Boeing says there have been no reports of lap joint fatigue cracks in sections 41, 43 and 44 of the in-service Boeing 777-200 and -300 fleet, though it agrees with a new US Federal Aviation Administration (FAA) airworthiness directive (AD) aimed at detecting potential cracks in those areas with repetitive ultrasonic inspections.

The FAA on 23 July finalised an AD that requires operators to perform the inspections on fuselage skin lap splices at 34,000 cycles and repeating every 4,200 additional cycles in an effort to identify cracks that could lead to sudden decompression in flight.

Boeing tells Flightglobal however that the cracks that spawned the AD were detected during full-scale fatigue testing of a 777 airframe at Boeing, not in the active fleet.

The airframer says the AD affects 104 airplanes in the global fleet of more than 1,000 aircraft. "More specifically, this is directed to 777-200 airplanes (line numbers 1-75) and 777-200 and 777-300 airplanes (line numbers 76-104).
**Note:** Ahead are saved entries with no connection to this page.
Lemma count_char_zero c s : count_char c s = 0%nat -> any_char (Ascii.eqb c) s = false.
Proof.
  induction s as [|d s IH]; cbn [count_char any_char]; [done|].
  destruct (Ascii.eqb c d); simpl; [lia|auto].
Qed.

(** A range with one dash: what the client splits is what the server cuts. *)
Lemma split_cut s a b :
  (count_char "-" s <= 1)%nat -> cut "-" s = Some (a, b) -> split "-" s = [a; b].
Proof.
  intros Hc [-> Ha]%cut_some. rewrite split_app by done. f_equal. apply split_none.
  rewrite count_char_app, count_char_none in Hc by done. cbn [count_char] in Hc.
  rewrite Ascii.eqb_refl in Hc. apply count_char_zero. lia.
Qed.

Lemma trim_not_empty s : any_char is_ws s = false -> s <> "" -> String.eqb (trim s) "" = false.
Proof. intros Hw Hne. rewrite trim_no_ws by done. by apply String.eqb_neq. Qed.

Lemma validate_complete s r : ParseSlotRange s = GoOk r -> validateSlotInput s = None.
Proof.
  unfold ParseSlotRange, validateSlotInput, MinSlotID, MaxSlotID. intros H.
  destruct (Nat.ltb_spec 1 (count_char "-" s)) as [|Hc]; [done|].
  rewrite includes_char. destruct (cut "-" s) as [[a b]|] eqn:Ecut.
  - destruct (Atoi a) as [x|] eqn:Ea; [|done]. destruct (Atoi b) as [y|] eqn:Eb; [|done].
    apply Atoi_parseInt in Ea as (Pa & Wa & Na). apply Atoi_parseInt in Eb as (Pb & Wb & Nb).
    rewrite (split_cut _ _ _ Hc Ecut), Pa, Pb. apply cut_some in Ecut as [-> _].
    rewrite trim_not_empty, any_char_append by
      (try (rewrite any_char_append, Wa; simpl; done); by destruct a).
    simpl. rewrite orb_true_r. zbool; simpl in *; try done; lia.
  - rewrite (cut_none_inv _ _ Ecut). destruct (Atoi s) as [x|] eqn:Ea; [|done].
    apply Atoi_parseInt in Ea as (Pa & Wa & Na). rewrite trim_not_empty, Pa by done.
    zbool; simpl in *; try done; lia.
Qed.

Definition slot_char (c : ascii) : bool := is_digit c || Ascii.eqb "-"%char c.

Lemma slot_chars_digits s :
  all_chars slot_char s = true -> any_char (Ascii.eqb "-"%char) s = false -> all_chars is_digit s = true.
Proof.
  induction s as [|c s IH]; simpl; [done|]. intros [H1 H2]%andb_prop [H3 H4]%orb_false_elim.
  unfold slot_char in H1. rewrite H3, orb_false_r in H1. by rewrite H1, IH.
Qed.

Lemma parseInt_digits_inv s z :
  all_chars is_digit s = true -> parseInt (trim s) = Some z -> s <> "" /\ z = digits_val 0 s.
Proof.
  intros Hd. rewrite trim_no_ws by (by apply all_digits_no_ws). intros H.
  destruct s as [|c s]; [done|]. split; [done|]. rewrite parseInt_digits in H by done. congruence.
Qed.

Lemma validate_sound s :
  all_chars slot_char s = true -> validateSlotInput s = None -> exists r, ParseSlotRange s = GoOk r.
Proof.
  intros Hs. unfold validateSlotInput, ParseSlotRange, MinSlotID, MaxSlotID.
  destruct (String.eqb (trim s) ""); [done|]. rewrite includes_char.
  destruct (any_char (Ascii.eqb "-"%char) s) eqn:Ed.
  - pose proof (join_split "-" s) as Hj. destruct (split "-" s) as [|p0 [|p1 [|]]] eqn:Esp; try done.
    simpl in Hj. change ("-" +:+ p1) with (String "-" p1) in Hj.
    assert (Hp : forall t u, s = t +:+ String "-" u -> any_char (Ascii.eqb "-"%char) t = false ->
      split "-" s = t :: split "-" u) by (intros t u -> Ht; by apply split_app).
    destruct (cut "-" s) as [[a b]|] eqn:Ecut; [|apply cut_none_inv in Ecut; congruence].
    pose proof (cut_some _ _ _ _ Ecut) as [E Ha]. pose proof (Hp _ _ E Ha) as Hsplit.
    rewrite Esp in Hsplit. injection Hsplit as -> Hb.
    assert (Hb' : any_char (Ascii.eqb "-"%char) b = false).
    { destruct (any_char _ b) eqn:Eb; [|done]. exfalso.
      destruct (cut "-" b) as [[b1 b2]|] eqn:Ec; [|apply cut_none_inv in Ec; congruence].
      apply cut_some in Ec as [-> Hb1]. rewrite split_app in Hb by done.
      destruct (split_cons "-" b2) as (q & qs & Hq). by rewrite Hq in Hb. }
    rewrite split_none in Hb by done. injection Hb as ->.
    rewrite E, all_chars_append in Hs. apply andb_prop in Hs as [Hsa Hsb].
    simpl in Hsb. apply slot_chars_digits in Hsa, Hsb; [|done..].
    destruct (parseInt (trim a)) as [x|] eqn:Pa; [|done].
    destruct (parseInt (trim b)) as [y|] eqn:Pb; [|done].
    apply parseInt_digits_inv in Pa as [Na ->], Pb as [Nb ->]; [|done..].
    rewrite E, count_char_app. cbn [count_char]. rewrite !count_char_none by done. simpl.
    intros Hv. pose proof (digits_val_nonneg 0 a ltac:(lia) Hsa).
    zbool; simpl in *; try done; rewrite !Atoi_digits by (try done; lia);
      zbool; simpl; try lia; eauto.
  - destruct (parseInt (trim s)) as [x|] eqn:Px; [|done].
    apply slot_chars_digits in Hs; [|done]. apply parseInt_digits_inv in Px as [Ne ->]; [|done].
    rewrite count_char_none, cut_none by done. simpl. intros Hv.
    zbool; simpl in *; try done; rewrite Atoi_digits by (try done; lia); zbool; simpl; try lia; eauto.
Qed.

(** C10. The dialog accepts every slot or range that the server's parser
    (ParseSlotRange of store/slot.go) accepts, and on inputs made of digits and
    dashes the two agree exactly: what passes the dialog is parsed by the server
    to a range within 0 and 16383. *)
Theorem validateSlotInput_agrees s :
  (forall r, ParseSlotRange s = GoOk r -> validateSlotInput s = None) /\
  (all_chars slot_char s = true ->
     validateSlotInput s = None <-> exists r, ParseSlotRange s = GoOk r /\ wf_range r).
Proof.
  split; [intros r; apply validate_complete|]. intros Hs. split.
  - intros [r Hr]%validate_sound; [|done]. exists r. split; [done|]. by eapply ParseSlotRange_wf.
  - intros (r & Hr & _). by eapply validate_complete.
Qed.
In the US, this potentially involves only 46 airplanes," says Boeing. The company issued a service bulletin in November 2011 recommending the inspections. Under the FAA AD, the inspections will now be mandatory for US-registered aircraft.

Boeing says 34,000 cycles, the threshold for the initial inspection, represents about 30 years in service. "No operators have airplanes of that age yet," the airfamer says.